Data extracted from a collection:
"""

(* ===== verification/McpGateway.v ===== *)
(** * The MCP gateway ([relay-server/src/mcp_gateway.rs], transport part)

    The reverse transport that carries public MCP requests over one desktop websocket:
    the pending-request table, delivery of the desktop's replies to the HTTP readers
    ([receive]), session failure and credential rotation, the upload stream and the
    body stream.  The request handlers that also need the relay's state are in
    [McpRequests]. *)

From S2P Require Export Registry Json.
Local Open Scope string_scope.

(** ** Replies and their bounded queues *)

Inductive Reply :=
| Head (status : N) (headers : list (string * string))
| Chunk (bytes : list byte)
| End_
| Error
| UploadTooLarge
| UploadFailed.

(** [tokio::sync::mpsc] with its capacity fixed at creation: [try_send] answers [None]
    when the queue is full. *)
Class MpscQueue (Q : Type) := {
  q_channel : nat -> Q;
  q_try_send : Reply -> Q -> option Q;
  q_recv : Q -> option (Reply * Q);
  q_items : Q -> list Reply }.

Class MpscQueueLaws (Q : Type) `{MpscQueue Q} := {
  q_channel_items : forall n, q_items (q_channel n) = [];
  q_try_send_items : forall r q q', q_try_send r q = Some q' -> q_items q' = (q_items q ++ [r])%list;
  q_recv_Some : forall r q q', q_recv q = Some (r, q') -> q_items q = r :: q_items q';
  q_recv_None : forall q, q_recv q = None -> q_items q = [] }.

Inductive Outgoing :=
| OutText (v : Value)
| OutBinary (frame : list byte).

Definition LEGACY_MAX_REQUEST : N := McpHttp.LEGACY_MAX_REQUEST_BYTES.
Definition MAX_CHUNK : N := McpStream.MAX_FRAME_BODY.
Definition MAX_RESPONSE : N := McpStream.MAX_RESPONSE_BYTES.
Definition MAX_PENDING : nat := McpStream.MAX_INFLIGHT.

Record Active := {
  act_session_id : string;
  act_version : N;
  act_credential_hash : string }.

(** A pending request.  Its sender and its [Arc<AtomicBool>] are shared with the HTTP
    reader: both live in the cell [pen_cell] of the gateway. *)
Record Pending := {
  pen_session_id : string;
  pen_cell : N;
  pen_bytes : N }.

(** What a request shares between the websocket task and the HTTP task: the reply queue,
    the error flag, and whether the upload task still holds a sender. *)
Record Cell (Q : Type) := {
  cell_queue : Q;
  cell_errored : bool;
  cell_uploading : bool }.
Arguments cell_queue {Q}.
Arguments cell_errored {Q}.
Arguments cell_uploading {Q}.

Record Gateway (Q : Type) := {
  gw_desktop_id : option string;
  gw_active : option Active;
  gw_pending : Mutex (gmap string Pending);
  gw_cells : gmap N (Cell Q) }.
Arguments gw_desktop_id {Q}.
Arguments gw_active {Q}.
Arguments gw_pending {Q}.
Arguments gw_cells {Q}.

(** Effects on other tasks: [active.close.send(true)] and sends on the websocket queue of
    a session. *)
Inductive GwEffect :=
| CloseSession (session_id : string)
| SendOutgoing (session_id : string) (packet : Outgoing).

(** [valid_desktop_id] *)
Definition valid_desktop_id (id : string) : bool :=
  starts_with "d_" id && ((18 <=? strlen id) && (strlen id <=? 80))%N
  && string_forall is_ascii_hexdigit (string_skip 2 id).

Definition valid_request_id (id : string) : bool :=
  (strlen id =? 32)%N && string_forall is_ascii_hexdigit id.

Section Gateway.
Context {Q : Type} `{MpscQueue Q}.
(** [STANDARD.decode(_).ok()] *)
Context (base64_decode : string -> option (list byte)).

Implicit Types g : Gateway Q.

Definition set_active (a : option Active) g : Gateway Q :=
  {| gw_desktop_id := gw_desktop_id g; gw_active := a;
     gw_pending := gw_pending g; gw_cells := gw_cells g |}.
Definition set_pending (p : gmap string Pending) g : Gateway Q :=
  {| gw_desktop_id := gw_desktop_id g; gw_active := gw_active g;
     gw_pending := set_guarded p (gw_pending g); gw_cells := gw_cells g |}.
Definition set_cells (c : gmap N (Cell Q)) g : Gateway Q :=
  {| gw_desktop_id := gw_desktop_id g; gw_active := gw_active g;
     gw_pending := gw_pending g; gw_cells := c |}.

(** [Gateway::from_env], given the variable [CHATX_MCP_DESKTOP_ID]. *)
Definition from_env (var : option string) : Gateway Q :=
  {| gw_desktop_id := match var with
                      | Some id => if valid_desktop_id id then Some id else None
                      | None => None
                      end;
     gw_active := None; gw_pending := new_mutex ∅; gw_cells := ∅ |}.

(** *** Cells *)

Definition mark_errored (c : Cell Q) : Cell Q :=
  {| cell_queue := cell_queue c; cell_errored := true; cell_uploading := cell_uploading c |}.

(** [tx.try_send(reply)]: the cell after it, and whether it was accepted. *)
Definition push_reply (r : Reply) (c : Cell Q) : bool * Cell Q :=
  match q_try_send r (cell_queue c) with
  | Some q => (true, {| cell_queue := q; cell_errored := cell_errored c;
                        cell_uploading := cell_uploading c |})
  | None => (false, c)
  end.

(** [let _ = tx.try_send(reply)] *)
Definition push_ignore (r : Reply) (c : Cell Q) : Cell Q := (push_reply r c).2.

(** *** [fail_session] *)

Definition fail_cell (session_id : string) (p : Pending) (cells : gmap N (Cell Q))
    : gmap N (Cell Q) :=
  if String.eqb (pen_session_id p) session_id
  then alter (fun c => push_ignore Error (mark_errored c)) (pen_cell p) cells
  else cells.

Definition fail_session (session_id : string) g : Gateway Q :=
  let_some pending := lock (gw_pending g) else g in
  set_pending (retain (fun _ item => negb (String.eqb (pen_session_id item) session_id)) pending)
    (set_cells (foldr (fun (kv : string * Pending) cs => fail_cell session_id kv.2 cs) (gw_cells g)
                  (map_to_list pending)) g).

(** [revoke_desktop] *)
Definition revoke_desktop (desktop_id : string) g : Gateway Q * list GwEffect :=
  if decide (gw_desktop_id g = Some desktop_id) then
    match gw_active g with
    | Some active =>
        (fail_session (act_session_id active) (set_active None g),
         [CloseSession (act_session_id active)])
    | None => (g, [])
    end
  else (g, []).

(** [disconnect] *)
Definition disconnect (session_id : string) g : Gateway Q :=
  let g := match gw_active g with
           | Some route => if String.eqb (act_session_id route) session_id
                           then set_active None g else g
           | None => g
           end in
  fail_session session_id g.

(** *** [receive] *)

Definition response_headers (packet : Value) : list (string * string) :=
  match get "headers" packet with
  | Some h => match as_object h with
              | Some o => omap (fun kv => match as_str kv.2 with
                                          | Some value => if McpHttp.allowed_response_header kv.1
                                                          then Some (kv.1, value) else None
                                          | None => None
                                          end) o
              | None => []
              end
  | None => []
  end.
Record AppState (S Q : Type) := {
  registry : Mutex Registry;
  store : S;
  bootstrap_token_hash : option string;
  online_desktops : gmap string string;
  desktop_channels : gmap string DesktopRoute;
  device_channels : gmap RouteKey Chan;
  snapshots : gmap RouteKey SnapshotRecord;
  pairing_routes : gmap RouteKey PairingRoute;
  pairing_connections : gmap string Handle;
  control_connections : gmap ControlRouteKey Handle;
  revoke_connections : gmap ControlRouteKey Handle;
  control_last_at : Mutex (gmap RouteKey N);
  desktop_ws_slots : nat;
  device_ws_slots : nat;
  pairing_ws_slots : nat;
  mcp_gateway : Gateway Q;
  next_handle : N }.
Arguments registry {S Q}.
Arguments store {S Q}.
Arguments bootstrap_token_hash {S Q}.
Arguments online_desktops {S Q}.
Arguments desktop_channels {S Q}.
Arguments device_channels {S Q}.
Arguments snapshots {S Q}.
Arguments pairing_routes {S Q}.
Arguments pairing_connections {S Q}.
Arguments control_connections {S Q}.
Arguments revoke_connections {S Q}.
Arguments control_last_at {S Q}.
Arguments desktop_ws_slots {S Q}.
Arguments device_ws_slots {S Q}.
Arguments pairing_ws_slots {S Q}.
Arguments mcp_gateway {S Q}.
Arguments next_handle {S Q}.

"""

Among the entries above, copy exactly only the lines starting with the one containing "(** ** Replies and their bounded queues *)" and going through the one containing "Class MpscQueue (Q", both ends included.

## TASK SOLUTION:
(** ** Replies and their bounded queues *)

Inductive Reply :=
| Head (status : N) (headers : list (string * string))
| Chunk (bytes : list byte)
| End_
| Error
| UploadTooLarge
| UploadFailed.

(** [tokio::sync::mpsc] with its capacity fixed at creation: [try_send] answers [None]
    when the queue is full. *)
Class MpscQueue (Q : Type) := {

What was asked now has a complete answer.